### [Exercise prompt]
A verbatim reproduction of the lines below, from the line containing "wp False (Ledger.add_validators" through the line containing "unfold Ledger.store_genesis_block, Ledger.get_genesis_block.", both ends included, is the whole required output.

### [Excerpted data]
Lemma new_wf (l : list Address) (sel : ProposalSelector) :
  NoDup l → valset_wf (ImplValidatorSet.new l sel) ∧ addresses (ImplValidatorSet.new l sel) ≡ₚ l.
Proof.
  intros Hd. unfold valset_wf. simpl.
  rewrite !sort_addr_perm, <-list_fmap_compose.
  assert ((Validator.address ∘ Validator.new) <$> l = l) as -> by apply list_fmap_id.
  split_and!; [apply sort_addr_sorted|done|done].
Qed.

(** ** Quorums *)

(** The number of validators up to which the [f32] computation is checked
    against integer division. *)
Definition quorum_bound : nat := 4096.

Lemma f32_two_thirds_exact n : (n ≤ quorum_bound)%nat → f32_two_thirds n = (2 * n / 3)%nat.
Proof.
  intros Hn. apply Nat.eqb_eq.
  assert (forallb (λ n, f32_two_thirds n =? 2 * n / 3)%nat (seq 0 (S quorum_bound)) = true) as Hall
    by (vm_compute; reflexivity).
  rewrite forallb_forall in Hall. apply Hall, in_seq. lia.
Qed.

Lemma f32_third_exact n : (n ≤ quorum_bound)%nat → f32_third n = ((n + 2) / 3)%nat.
Proof.
  intros Hn. apply Nat.eqb_eq.
  assert (forallb (λ n, f32_third n =? (n + 2) / 3)%nat (seq 0 (S quorum_bound)) = true) as Hall
    by (vm_compute; reflexivity).
  rewrite forallb_forall in Hall. apply Hall, in_seq. lia.
Qed.

Lemma has_two_thirds_majority_spec n v :
  (ImplValidatorSet.size v ≤ quorum_bound)%nat →
  ImplValidatorSet.has_two_thirds_majority n v = true ↔ (2 * ImplValidatorSet.size v < 3 * n)%nat.
Proof.
  intros Hb. unfold ImplValidatorSet.has_two_thirds_majority, ImplValidatorSet.two_thirds_majority.
  rewrite f32_two_thirds_exact by done. fold (ImplValidatorSet.size v). rewrite Nat.leb_le.
  pose proof (Nat.div_mod_eq (2 * ImplValidatorSet.size v) 3).
  pose proof (Nat.mod_upper_bound (2 * ImplValidatorSet.size v) 3). lia.
Qed.
(* ===== verification/Wire.v ===== *)
(** * Encodings of the program's types

    One class gathers the encodings that the macros
    [implement_storagevalue_traits!] and [implement_cryptohash_traits!]
    derive for the types of the program, and the keys of the store; its laws
    say that decoding inverts encoding up to the fields serde skips. *)

From S2P Require Import Prelude External Types Validators Protocol.

Class Codec : Type := {
  codec_u64 :: StorageValue Z;
  codec_hash :: StorageValue Hash;
  codec_header :: StorageValue Header.t;
  codec_transaction :: StorageValue Transaction.t;
  codec_transaction_signature :: StorageValue TransactionSignature.t;
  codec_hashes_entry :: StorageValue (list Hash);
  codec_validator_array :: StorageValue ValidatorArray.t;
  codec_blocks :: StorageValue (list Block.t);
  codec_subject :: StorageValue Subject.t;
  codec_preprepare :: StorageValue PrePrepare.t;
  codec_gossip :: StorageValue GossipMessage.t;
  header_crypto_hash :: CryptoHash Header.t;
  gossip_crypto_hash :: CryptoHash GossipMessage.t;
  key_u64 :: StorageKey Z;
  key_hash :: StorageKey Hash;
  key_zero :: StorageKey Zero
}.

Class CodecLaws `{Codec} : Prop := {
  codec_u64_laws :: StorageLaws Z (λ x, x);
  codec_hash_laws :: StorageLaws Hash (λ x, x);
  codec_header_laws :: StorageLaws Header.t Header.wire;
  codec_transaction_laws :: StorageLaws Transaction.t Transaction.wire;
  codec_transaction_signature_laws :: StorageLaws TransactionSignature.t (λ x, x);
  codec_hashes_entry_laws :: StorageLaws (list Hash) (λ x, x);
  codec_validator_array_laws :: StorageLaws ValidatorArray.t (λ x, x);
  codec_blocks_laws :: StorageLaws (list Block.t) (fmap Block.wire);
  codec_subject_laws :: StorageLaws Subject.t (λ x, x);
  codec_preprepare_laws :: StorageLaws PrePrepare.t PrePrepare.wire;
  codec_gossip_laws :: StorageLaws GossipMessage.t GossipMessage.wire;
  header_hash_laws :: CryptoHashLaws Header.t Header.wire;
  gossip_hash_laws :: CryptoHashLaws GossipMessage.t GossipMessage.wire;
  key_laws :: StorageKeyLaws
}.
Lemma add_validators_spec l (vs : list Validator.t) :
  ledger_rep l [] →
  wp False (Ledger.add_validators vs) (λ _ l', ledger_rep l' [] ∧ Ledger.validators l' = vs ∧
    Ledger.genesis l' = Ledger.genesis l) l.
Proof using -(tx_hash_inj).
  intros [[Hh Hi Hs Hc Hb Hn Hco Htx] Hm]. unfold Ledger.add_validators. wp_step. apply wp_on_db, wp_base_put.
  apply wp_modify. split_and!; [|done|done]. split; [|done]. split; try done.
  - eapply (frame_list_rep Schema.VALIDATORS); [|names|names|names|exact Hh]. apply frame_put.
  - intros b Hin. by apply not_elem_of_nil in Hin.
  - eapply (txs_only_frame Schema.VALIDATORS); [apply frame_put|names|names|exact Htx].
Qed.

Lemma first_start_spec (l : Ledger) (gc : GenesisConfig.t) (vs : list Address) (g : Block.t) :
  ledger_rep l [] → Ledger.genesis l = None → genesis_config gc vs g →
  wp False (Ledger.store_genesis_block gc) (λ r l', r = Ok tt ∧ ledger_rep l' [g] ∧
    Ledger.validators l' = Validator.new <$> vs ∧ Ledger.genesis l' = Some g) l.
Proof using All.
  intros [Hr Hm] Hg [Hvs (proposer & tm & Hp & Ht & ->) Hgas Htime].
  unfold Ledger.store_genesis_block, Ledger.get_genesis_block. wp_step. wp_step. apply wp_gets. rewrite Hg. simpl.
  wp_step. eapply wp_mono; [apply (ledger_get_block_by_height_spec l []); [exact Hr|by split]|].
  intros o l1 ((_ & Hm1 & Hg1 & Hv1) & Hr1 & ->). wp_step. wp_step.
  apply wp_lift; rewrite (strings_to_addresses_mapM _ _ Hvs); [intros vs' [= <-]|done].
  wp_step. eapply wp_mono; [apply add_validators_spec; split; [exact Hr1|congruence]|].
  intros _ l2 (Hr2 & Hv2 & Hg2). cbn beta. wp_step. apply wp_lift; rewrite Hp; [intros r [= <-]|done].
  cbn beta iota. wp_step. rewrite Ht. wp_step. cbn beta iota.
  wp_step. apply wp_lift; unfold u64_add; destruct (Z.ltb_spec (GenesisConfig.gas_used gc + 10) u64_bound);
    [intros gl [= <-]|lia|done|lia].
  wp_step. unfold Ledger.add_genesis_block. wp_step. eapply wp_mono; [apply (add_block_spec l2 []); [done|]|].
  { split; [done|done|apply not_elem_of_nil|by left|constructor|done]. }
  intros _ l3 (Hr3 & Hv3 & _). cbn beta. apply wp_modify. wp_step. split_and!; [done| |by simpl; congruence|done].
  destruct Hr3 as [[] ?]. by split; [split|].
Qed.
End ledger_props.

### [Output below]
  wp False (Ledger.add_validators vs) (λ _ l', ledger_rep l' [] ∧ Ledger.validators l' = vs ∧
    Ledger.genesis l' = Ledger.genesis l) l.
Proof using -(tx_hash_inj).
  intros [[Hh Hi Hs Hc Hb Hn Hco Htx] Hm]. unfold Ledger.add_validators. wp_step. apply wp_on_db, wp_base_put.
  apply wp_modify. split_and!; [|done|done]. split; [|done]. split; try done.
  - eapply (frame_list_rep Schema.VALIDATORS); [|names|names|names|exact Hh]. apply frame_put.
  - intros b Hin. by apply not_elem_of_nil in Hin.
  - eapply (txs_only_frame Schema.VALIDATORS); [apply frame_put|names|names|exact Htx].
Qed.

Lemma first_start_spec (l : Ledger) (gc : GenesisConfig.t) (vs : list Address) (g : Block.t) :
  ledger_rep l [] → Ledger.genesis l = None → genesis_config gc vs g →
  wp False (Ledger.store_genesis_block gc) (λ r l', r = Ok tt ∧ ledger_rep l' [g] ∧
    Ledger.validators l' = Validator.new <$> vs ∧ Ledger.genesis l' = Some g) l.
Proof using All.
  intros [Hr Hm] Hg [Hvs (proposer & tm & Hp & Ht & ->) Hgas Htime].
  unfold Ledger.store_genesis_block, Ledger.get_genesis_block. wp_step. wp_step. apply wp_gets. rewrite Hg. simpl.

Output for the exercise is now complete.